Maurus Christine F, Schäfer Markus, Müller Markus K, Clavien Pierre-Alain, Weber Markus
Department of Visceral and Transplantation Surgery, University Hospital Zürich, Rämistrasse 100, 8091, Zürich, Switzerland.
World J Surg. 2008 Nov;32(11):2444-9. doi: 10.1007/s00268-008-9727-1.
Laparoscopic splenectomy (LS) is the standard procedure for normal size or moderately enlarged spleens; open splenectomy (OS) is preferred in cases of splenomegaly. In this study, indications for and complications of open and laparoscopic splenectomy were analyzed, with the aim to identify patients who will benefit from either technique.
A consecutive series of 52 patients undergoing elective open or laparoscopic splenectomy between January 2001 and December 2006 was analyzed. Spleen volume was calculated as length x width x depth from the pathologist's measurements.
LS was performed in 25 patients with a median age of 41 years (range = 24-65). OS was performed in 27 patients with a median age of 60 years (range = 24-86) (p < 0.001). Conversion to OS was necessary in two patients (8%). Operation time was significantly shorter in LS (p < 0.05). Spleen volume was significantly greater in patients who underwent open (median = 2520 ml, range = 150-16,800 ml) versus laparoscopic (median = 648 ml, range = 150-4860 ml) splenectomy (p = 0.001). In 36% of all laparoscopic procedures, spleen volume exceeded 1000 ml. The underlying disease was mainly immunothrombocytopenia in LS patients and lymphoma and osteomyelofibrosis in OS patients. Five patients died after OS. Significantly more patients were hospitalized longer than 7 days following OS than following LS (p < 0.05). Overall complication rate was higher after OS (LS, 8; OS, 13 patients; p < 0.05).
LS was preferred in younger patients with moderate splenomegaly, while massive splenomegaly mostly led to OS. In view of the absence of technique-related differences, LS can primarily be attempted in all patients.
腹腔镜脾切除术(LS)是正常大小或中度肿大脾脏的标准手术方法;脾肿大的情况下首选开放性脾切除术(OS)。本研究分析了开放性和腹腔镜脾切除术的适应症及并发症,旨在确定能从这两种技术中获益的患者。
分析了2001年1月至2006年12月期间连续接受择期开放性或腹腔镜脾切除术的52例患者。根据病理学家的测量结果,脾脏体积按长×宽×深计算。

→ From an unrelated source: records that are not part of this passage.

(* ===== verification/TransactionExamples.v ===== *)
(** * The transaction manager at work

    Two behaviours of the lock table and the lock bookkeeping that a caller has
    to know about, and concrete runs of the manager at which the theorems on it
    apply. *)

From S2P Require Import Prelude LockTable DeadlockDetector LockSpec Transaction TransactionSpec TransactionProps.
Import LockTable.

(** ** Two readers that both upgrade *)

Section upgrades.
Context `{!HashIter Uuid}.

(** Both transactions ask for the exclusive lock, in any order, again and again:
    [true] is the first holder. *)
Fixpoint upgrade_requests (t1 t2 : Uuid) (eid m : string) (turns : list bool) (lt : t)
    : list (result TransactionError ()) * t :=
  match turns with
  | [] => ([], lt)
  | turn :: turns =>
    let '(r, lt) := acquire (if turn : bool then t1 else t2) eid m Exclusive lt in
    let '(rs, lt) := upgrade_requests t1 t2 eid m turns lt in (r :: rs, lt)
  end.

Lemma no_cycle_one_edge t1 t2 lt :
  t1 ≠ t2 → wait_for lt = {[t2 := {[t1]}]} → detect_cycle lt t2 = None.
Proof.
  intros Hne Hw. assert (∀ n v, walk (wait_for lt) t2 n v → v = t1) as Hwalk.
  { intros n v Hn. induction Hn as [v Hv|n u v Hu -> Hv]; rewrite Hw in Hv;
      destruct Hv as (s & [? <-]%lookup_singleton_Some & Hin); set_solver. }
  destruct (detect_cycle lt t2) as [path|] eqn:Hd; [|done].
  apply detect_cycle_spec in Hd as [(Hh & Hl & Hlen & Hp) _].
  by destruct Hne, (Hwalk _ _ (is_path_walk _ _ _ _ Hh Hl Hlen Hp)).
Qed.

(** Two transactions that share a lock and both ask to upgrade it wait for
    each other, and the detector never says so: every request of either, in any
    order, is answered [LockConflict] naming the other, and the table stays as it
    is.  (The first holder's failed upgrade adds no edge to the wait-for graph.) *)
Theorem upgrade_deadlock_undetected t1 t2 eid m turns lt :
  t1 ≠ t2 →
  locks lt !! {| lk_entity_id := eid; lk_modality := m |}
    = Some [{| li_holder := t1; li_lock_type := Shared |};
            {| li_holder := t2; li_lock_type := Shared |}] →
  wait_for lt = ∅ →
  let '(rs, lt') := upgrade_requests t1 t2 eid m turns lt in
  locks lt' = locks lt ∧
  rs = (λ turn : bool, Err (LockConflict eid m (if turn then t2 else t1))) <$> turns.
Proof.
  intros Hne Hk Hw. assert (wait_for lt = ∅ ∨ wait_for lt = {[t2 := {[t1]}]}) as Hcase by by left.
  clear Hw. revert lt Hk Hcase. induction turns as [|turn turns IH]; intros lt Hk Hcase; [done|].
  cbn [upgrade_requests]. destruct turn.
  - assert (acquire t1 eid m Exclusive lt = (Err (LockConflict eid m t2), lt)) as ->.
    { unfold acquire. rewrite Hk. cbn -[filter]. rewrite decide_True by done.
      rewrite filter_cons_False by (cbn; auto). rewrite filter_cons_True by (cbn; auto). done. }
    specialize (IH lt Hk Hcase). destruct (upgrade_requests _ _ _ _ _ _) as [rs lt'].
    by destruct IH as [-> ->].
  - assert (wait_for (add_wait t2 t1 lt) = {[t2 := {[t1]}]}) as Hw.
    { unfold add_wait. cbn. destruct Hcase as [-> | ->].
      - rewrite lookup_empty. cbn. by rewrite union_empty_r_L.
      - rewrite lookup_singleton_eq. cbn. rewrite union_idemp_L. apply insert_singleton_eq. }
    assert (acquire t2 eid m Exclusive lt = (Err (LockConflict eid m t1), add_wait t2 t1 lt)) as ->.
    { unfold acquire. rewrite Hk. cbn -[add_wait detect_cycle].
      rewrite decide_False by done. by rewrite (no_cycle_one_edge t1). }
    specialize (IH (add_wait t2 t1 lt) Hk (or_intror Hw)).
    destruct (upgrade_requests _ _ _ _ _ _) as [rs lt']. by destruct IH as [-> ->].
Qed.

End upgrades.

(** ** Concrete runs *)

(** A call that a concrete list of calls does not hold. *)
Ltac not_called :=
  intros; let Hin := fresh in intros Hin;
  repeat (apply elem_of_cons in Hin as [Hin|Hin]; [discriminate Hin|]);
  by apply elem_of_nil in Hin.

#[local] Existing Instance milli_chrono.
#[local] Instance uuid_iter : HashIter Uuid := elements_iter Uuid.

Definition doc : string := "document".
Definition e1 : string := "e1".

Example detector_two_cycle :
  detect_cycle {| locks := ∅; wait_for := {[1%N := {[2%N; 3%N]}; 2%N := {[3%N]}; 3%N := {[1%N]}]} |} 1%N
  = Some [1%N; 3%N; 1%N].
Proof. vm_compute. reflexivity. Qed.

Lemma detect_cycle_shortest_witness :
  let lt := {| locks := ∅;
               wait_for := {[1%N := {[2%N; 3%N]}; 2%N := {[3%N]}; 3%N := {[1%N]}]} |} in
  is_cycle (wait_for lt) 1%N [1%N; 3%N; 1%N] ∧
  ∀ path', is_cycle (wait_for lt) 1%N path' → 3 ≤ length path'.
Proof. intros lt. apply (detect_cycle_shortest lt 1%N [1%N; 3%N; 1%N]). vm_compute. reflexivity. Defined.

(** Two transactions share a lock. *)
Definition shared_table : t :=
  {| locks := {[ {| lk_entity_id := e1; lk_modality := doc |} :=
       [{| li_holder := 1%N; li_lock_type := Shared |};
        {| li_holder := 2%N; li_lock_type := Shared |}] ]};
     wait_for := ∅ |}.

Lemma shared_table_wf : lock_table_wf shared_table.
Proof.
  apply map_Forall_singleton. split_and!; [done| |].
  - cbn. apply NoDup_cons. split; [|apply NoDup_singleton]. set_solver.
  - intros info Hin Hty. apply elem_of_cons in Hin as [->|Hin%list_elem_of_singleton]; by subst.
Qed.

Lemma acquire_refines_witness :
  let '(r, lt') := acquire 3%N e1 doc Exclusive shared_table in
  (is_ok r, abs_table lt') = RwLock.acquire 3%N {| lk_entity_id := e1; lk_modality := doc |}
    Exclusive (abs_table shared_table) ∧ lock_table_wf lt'.
Proof. apply (acquire_refines 3%N e1 doc Exclusive shared_table). exact shared_table_wf. Defined.

Lemma acquire_refused_witness :
  let key := {| lk_entity_id := e1; lk_modality := doc |} in
  ∃ b, (b ≠ 3%N ∧ ∃ ty, default ∅ (abs_table shared_table !! key) !! b = Some ty ∧
    conflicts ty Exclusive = true).
Proof.
  intros key. exists 1%N.
  apply (acquire_refused 3%N e1 doc Exclusive shared_table (LockConflict e1 doc 1%N)
           (add_wait 3%N 1%N shared_table)); [exact shared_table_wf|vm_compute; reflexivity].
Defined.

Lemma release_all_refines_witness :
  abs_table (release_all 1%N shared_table) = RwLock.release_all 1%N (abs_table shared_table).
Proof. apply (release_all_refines 1%N shared_table shared_table_wf). Defined.

Lemma upgrade_deadlock_undetected_witness :
  let '(rs, lt') := upgrade_requests 1%N 2%N e1 doc [true; false; true; false] shared_table in
  locks lt' = locks shared_table ∧
  rs = [Err (LockConflict e1 doc 2%N); Err (LockConflict e1 doc 1%N);
        Err (LockConflict e1 doc 2%N); Err (LockConflict e1 doc 1%N)].
Proof.
  apply (upgrade_deadlock_undetected 1%N 2%N e1 doc [true; false; true; false] shared_table);
    [done|vm_compute; reflexivity|done].
Defined.

(** A manager with two serializable transactions, the first of which has read a
    pair and both of which have recorded a write to it. *)
Definition two_writers : list call :=
  [CBegin 1%N 0%Z Serializable; CBegin 2%N 0%Z Serializable;
   CRecordRead 1%N e1 doc; CRecordUndo 1%N e1 doc None 0%Z 1%Z;
   CRecordUndo 2%N e1 doc None 0%Z 1%Z].

Definition two_writers_tm : TransactionManager := run two_writers TransactionManager_new.

Lemma two_writers_ok : calls_ok two_writers TransactionManager_new.
Proof. by repeat split. Qed.

Lemma two_writers_inv : manager_inv two_writers_tm.
Proof. apply manager_inv_run; [exact two_writers_ok|apply manager_inv_new]. Qed.


(** First committer wins: the second one's write is validated away. *)
Example second_committer_fails :
  let '(r2, tm2) := commit 2%N 5%Z two_writers_tm in
  let '(r1, tm1) := commit 1%N 6%Z tm2 in
  r2 = Ok () ∧ r1 = Err (VersionConflict e1 0 1) ∧
  get_transaction_state 1%N tm1 = Some RolledBack ∧ current_version e1 doc tm1 = 1%Z.
Proof. vm_compute. repeat split. Qed.

Definition txn_one : Transaction :=
  default (Transaction_new 0%N (0%Z : @DateTime milli_chrono) ReadCommitted)
    (active_transactions two_writers_tm !! 1%N).

Lemma commit_outcome_witness :
  ∃ r tm', commit 1%N (9%Z : @DateTime milli_chrono) two_writers_tm = (r, tm') ∧ r = Ok () ∧
    get_transaction_state 1%N tm' = Some Committed.
Proof.
  assert (active_txn 1%N two_writers_tm = Ok txn_one) as Ht by (vm_compute; reflexivity).
  pose proof (commit_outcome 1%N (9%Z : @DateTime milli_chrono) two_writers_tm txn_one
    two_writers_inv Ht) as H.
  assert (stale_read two_writers_tm txn_one = None) as Hs by (vm_compute; reflexivity).
  rewrite Hs in H. destruct (commit _ _ _) as [r tm']. exists r, tm'.
  destruct H as (_ & _ & ? & ? & _). done.
Defined.

Lemma rejected_calls_witness :
  active_txn 7%N two_writers_tm = Err (TransactionNotFound 7%N) ∧
  commit 7%N (9%Z : @DateTime milli_chrono) two_writers_tm =
    (Err (TransactionNotFound 7%N), two_writers_tm) ∧
  rollback 7%N (9%Z : @DateTime milli_chrono) two_writers_tm =
    (Err (TransactionNotFound 7%N), two_writers_tm).
Proof.
  assert (active_txn 7%N two_writers_tm = Err (TransactionNotFound 7%N)) as H
    by (vm_compute; reflexivity).
  destruct (rejected_calls 7%N two_writers_tm (TransactionNotFound 7%N) H) as (_ & Hr & _).
  exact (conj H (Hr 9%Z)).
Defined.

Definition rolled_back_tm : TransactionManager := exec (CRollback 1%N 8%Z) two_writers_tm.

Lemma completed_is_final_witness :
  let txn := complete RolledBack (8%Z : @DateTime milli_chrono) txn_one in
  let cs := [CCommit 1%N 9%Z; CRecordRead 1%N e1 doc; CPurgeCompleted] in
  active_transactions (run cs rolled_back_tm) !! 1%N = Some txn ∨
  CPurgeCompleted ∈ cs ∧ active_transactions (run cs rolled_back_tm) !! 1%N = None.
Proof.
  intros txn cs.
  apply (completed_is_final 1%N cs rolled_back_tm txn).
  - exact (conj I (conj I (conj I I))).
  - not_called.
  - vm_compute; reflexivity.
  - discriminate.
Defined.

Lemma serializable_reads_stable_witness :
  let cs := [CRecordUndo 2%N "e2" doc None 0 4%Z; CRollback 2%N 5%Z] in
  let tm2 := exec (CRecordRead 1%N e1 doc) two_writers_tm in
  total_bumps e1 doc cs tm2 = 0.
Proof.
  intros cs tm2.
  eapply (serializable_reads_stable 1%N e1 doc (7%Z : @DateTime milli_chrono)
            two_writers_tm tm2 _ cs txn_one).
  - exact two_writers_inv.
  - vm_compute; reflexivity.
  - vm_compute; reflexivity.
  - vm_compute; reflexivity.
  - exact (conj I (conj I I)).
  - not_called.
  - not_called.
  - vm_compute; reflexivity.
  - vm_compute; reflexivity.
Defined.

Lemma rollback_restores_witness :
  let tm := run [CBegin 1%N 0%Z ReadCommitted] TransactionManager_new in
  let store : backing := {[ (e1, doc) := [Byte.x01] ]} in
  let ws : list (string * string * list byte * Z) :=
    [(e1, doc, [Byte.x02], 1%Z); (e1, doc, [Byte.x03], 2%Z); ("e2"%string, doc, [Byte.x04], 3%Z)] in
  let '(tm', store') := foldl (λ s w, logged_write 1%N w s) (tm, store) ws in
  ∃ entries tm'', rollback 1%N 4%Z tm' = (Ok entries, tm'') ∧ compensate entries store' = store.
Proof.
  intros tm store ws.
  apply (rollback_restores 1%N (4%Z : @DateTime milli_chrono) ws tm store
           (Transaction_new 1%N (0%Z : @DateTime milli_chrono) ReadCommitted));
    vm_compute; reflexivity.
Defined.

(** ** A downgrade that the lock table does not make

    Asking for a shared lock while holding the exclusive one succeeds; the table
    keeps the exclusive lock, the transaction's own lock set says shared. *)
Definition downgrade : list call :=
  [CBegin 1%N 0%Z ReadCommitted; CAcquireLock 1%N e1 doc Exclusive; CAcquireLock 1%N e1 doc Shared].

(** The lock set of a transaction can disagree with the lock table on how a
    pair is held: after an exclusive and then a shared request by the same
    transaction, the table says exclusive and the lock set shared. *)
Theorem lock_set_understates :
  ∃ tm txn, reachable tm ∧ active_transactions tm !! 1%N = Some txn ∧
    held 1%N e1 doc (lock_table tm) = Some Exclusive ∧
    tx_locks txn = [{| le_entity_id := e1; le_modality := doc; le_lock_type := Shared |}].
Proof.
  exists (run downgrade TransactionManager_new).
  destruct (active_transactions (run downgrade TransactionManager_new) !! 1%N) as [txn|] eqn:Htxn;
    [|by vm_compute in Htxn].
  exists txn. split_and!; [|done|vm_compute; reflexivity|].
  - exists downgrade. split; [by repeat split|done].
  - vm_compute in Htxn. by injection Htxn as <-.
Qed.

25例患者接受了LS,中位年龄41岁(范围=24 - 65岁)。27例患者接受了OS,中位年龄60岁(范围=24 - 86岁)(p < 0.001)。2例患者(8%)需要转为OS。LS的手术时间明显更短(p < 0.05)。接受开放性脾切除术(中位=2520 ml,范围=150 - 16800 ml)的患者脾脏体积明显大于接受腹腔镜脾切除术(中位=648 ml,范围=150 - 4860 ml)的患者(p = 0.001)。在所有腹腔镜手术中,36%的患者脾脏体积超过1000 ml。LS患者的基础疾病主要是免疫性血小板减少症,OS患者的基础疾病主要是淋巴瘤和骨髓纤维化。5例患者在OS后死亡。OS后住院时间超过7天的患者明显多于LS后(p < 0.05)。OS后的总体并发症发生率更高(LS,8例;OS,13例患者;p < 0.05)。
LS更适合于中度脾肿大的年轻患者,而巨大脾肿大大多导致行OS。鉴于不存在技术相关差异,所有患者均可首先尝试LS。